Lemma filter_filter_window (s now : Z) (l : list Z) :
  s <= now ->
  filter (fun time => now - WINDOW_SIZE <? time)
    (filter (fun time => s - WINDOW_SIZE <? time) l)
  = filter (fun time => now - WINDOW_SIZE <? time) l.
Proof.
  intros Hle. induction l as [| x t IH]; simpl; [reflexivity |].
  destruct (s - WINDOW_SIZE <? x) eqn:Es; simpl.
  - now rewrite IH.
  - rewrite IH. destruct (now - WINDOW_SIZE <? x) eqn:En; [| reflexivity].
    apply Z.ltb_lt in En. apply Z.ltb_ge in Es. lia.
Qed.

Lemma filter_window_suffix (c : Z) (l : list Z) (i : nat) (t : Z) :
  StronglySorted Z.le l -> nth_error l i = Some t -> c < t ->
  (length l - i <= length (filter (fun time => (c <? time)%Z) l))%nat.
Proof.
  intros Hs. revert i. induction Hs as [| x rest Hs IH Hall]; intros i Hnth Hlt.
  - destruct i; discriminate.
  - destruct i as [| i]; simpl in Hnth.
    + injection Hnth as ->.
      assert (Hkeep : filter (fun time => c <? time) (t :: rest) = t :: rest).
      { apply forallb_filter_id. simpl. apply andb_true_iff. split.
        - now apply Z.ltb_lt.
        - apply forallb_forall. intros y Hy. rewrite Forall_forall in Hall.
          specialize (Hall y Hy). apply Z.ltb_lt. lia. }
      rewrite Hkeep. lia.
    + specialize (IH i Hnth Hlt). simpl.
      destruct (c <? x); simpl; lia.
Qed.

Lemma option_eq_dec_user (req_user : option ObjectId) (u : ObjectId) :
  {req_user = Some u} + {req_user <> Some u}.
Proof.
  destruct req_user as [v |]; [| right; discriminate].
  destruct (N.eq_dec v u) as [-> | Hne]; [now left | right; congruence].
Qed.

Lemma WINDOW_SIZE_positive : 0 < WINDOW_SIZE.
Proof. reflexivity. Qed.

Lemma spaced_snoc (hist : list Z) (now : Z) :
  StronglySorted Z.le hist -> spaced hist ->
  (MAX_REQUESTS <=? length (filter (fun time => (now - WINDOW_SIZE <? time)%Z) hist))%nat
  = false ->
  spaced (hist ++ [now]).
Proof.
  intros Hsorted Hspaced Hroom i t t' Hi Hj.
  apply Nat.leb_gt in Hroom.
  destruct (Nat.lt_trichotomy (i + MAX_REQUESTS) (length hist)) as [Hlt | [Heq | Hgt]].
  - rewrite nth_error_app1 in Hi, Hj by lia. eapply Hspaced; eassumption.
  - rewrite nth_error_app2 in Hj by lia.
    replace (i + MAX_REQUESTS - length hist)%nat with 0%nat in Hj by lia.
    injection Hj as <-.
    assert (Hi' : (i < length hist)%nat)
      by (unfold MAX_REQUESTS in Heq; lia).
    rewrite nth_error_app1 in Hi by exact Hi'.
    destruct (Z_lt_le_dec (now - WINDOW_SIZE) t) as [Hin | Hout]; [| lia].
    pose proof (filter_window_suffix _ _ _ _ Hsorted Hi Hin) as Hlen. lia.
  - rewrite nth_error_app2 in Hj by lia.
    destruct (i + MAX_REQUESTS - length hist)%nat as [| k] eqn:Ek; [lia |].
    simpl in Hj. destruct k; discriminate.
Qed.

(** What the map holds for a user after a chronological sequence of
    requests: the times, within the window of the user's last request, of
    the user's requests that went on. *)
Lemma after_invariant (u : ObjectId) (reqs : list (option ObjectId * Z)) :
  chronological reqs ->
  StronglySorted Z.le (passed u Map_empty reqs)
  /\ spaced (passed u Map_empty reqs)
  /\ ((after Map_empty reqs u = None /\ passed u Map_empty reqs = [])
      \/ exists s,
           In s (map snd reqs)
           /\ Forall (fun t => t <= s) (passed u Map_empty reqs)
           /\ after Map_empty reqs u
              = Some (filter (fun time => s - WINDOW_SIZE <? time)
                        (passed u Map_empty reqs))).
Proof.
  induction reqs as [| [req_user now] reqs IH] using rev_ind.
  - intros _. split; [constructor |]. split.
    + intros i t t' Hi. destruct i; discriminate.
    + left. split; reflexivity.
  - unfold chronological. rewrite map_app. cbn [map snd].
    rewrite StronglySorted_snoc. intros [Hchrono Hbefore].
    destruct (IH Hchrono) as (Hsorted & Hspaced & Hstate). clear IH.
    rewrite Forall_forall in Hbefore.
    rewrite after_snoc, passed_snoc.
    set (m := after Map_empty reqs) in *.
    set (hist := passed u Map_empty reqs) in *.
    assert (Hkept : filter (fun time => now - WINDOW_SIZE <? time) (default_to (m u) [])
                    = filter (fun time => now - WINDOW_SIZE <? time) hist
                    /\ Forall (fun t => t <= now) hist).
    { destruct Hstate as [[Hnone Hempty] | (s & Hs & Hle & Hsome)].
      - rewrite Hnone, Hempty. split; [reflexivity | constructor].
      - rewrite Hsome. cbn [default_to]. specialize (Hbefore s Hs). split.
        + now apply filter_filter_window.
        + eapply Forall_impl; [| exact Hle]. simpl. intros t Ht. lia. }
    destruct Hkept as [Hkept Hle_now].
    destruct (option_eq_dec_user req_user u) as [-> | Hother].
    + pose proof (userRateLimit_entry m u now) as Hentry. cbv zeta in Hentry.
      rewrite Hkept in Hentry.
      destruct (MAX_REQUESTS <=? length _)%nat eqn:Hfull;
        destruct Hentry as [Hverdict Hentry]; rewrite Hverdict.
      * rewrite app_nil_r. split; [assumption |]. split; [assumption |].
        right. exists now. split; [apply in_or_app; right; now left |].
        split; [assumption | exact Hentry].
      * rewrite equals_refl.
        split; [apply StronglySorted_snoc; now split |].
        split; [now apply spaced_snoc |].
        right. exists now. split; [apply in_or_app; right; now left |].
        split.
        -- apply Forall_app. split; [assumption |]. constructor; [lia | constructor].
        -- rewrite Hentry, filter_app. cbn [filter].
           pose proof WINDOW_SIZE_positive.
           now replace (now - WINDOW_SIZE <? now) with true
             by (symmetry; apply Z.ltb_lt; lia).
    + rewrite userRateLimit_other by exact Hother.
      replace (passed u Map_empty reqs ++ _) with hist.
      2:{ symmetry. destruct req_user as [v |]; [| apply app_nil_r].
          replace (equals v u) with false
            by (symmetry; apply equals_false; congruence).
          destruct (snd _); apply app_nil_r. }
      split; [assumption |]. split; [assumption |].
      destruct Hstate as [Hleft | (s & Hs & Hrest)]; [now left |].
      right. exists s. split; [apply in_or_app; now left | exact Hrest].
Qed.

- - -

## [WORK TO BE COMPLETED]
Among the lines above, find the one with "- rewrite Hsome." and the one with "destruct (MAX_REQUESTS <=?". Quote both and everything between them, exactly.

## [COMPLETED EXERCISE]
      - rewrite Hsome. cbn [default_to]. specialize (Hbefore s Hs). split.
        + now apply filter_filter_window.
        + eapply Forall_impl; [| exact Hle]. simpl. intros t Ht. lia. }
    destruct Hkept as [Hkept Hle_now].
    destruct (option_eq_dec_user req_user u) as [-> | Hother].
    + pose proof (userRateLimit_entry m u now) as Hentry. cbv zeta in Hentry.
      rewrite Hkept in Hentry.
      destruct (MAX_REQUESTS <=? length _)%nat eqn:Hfull;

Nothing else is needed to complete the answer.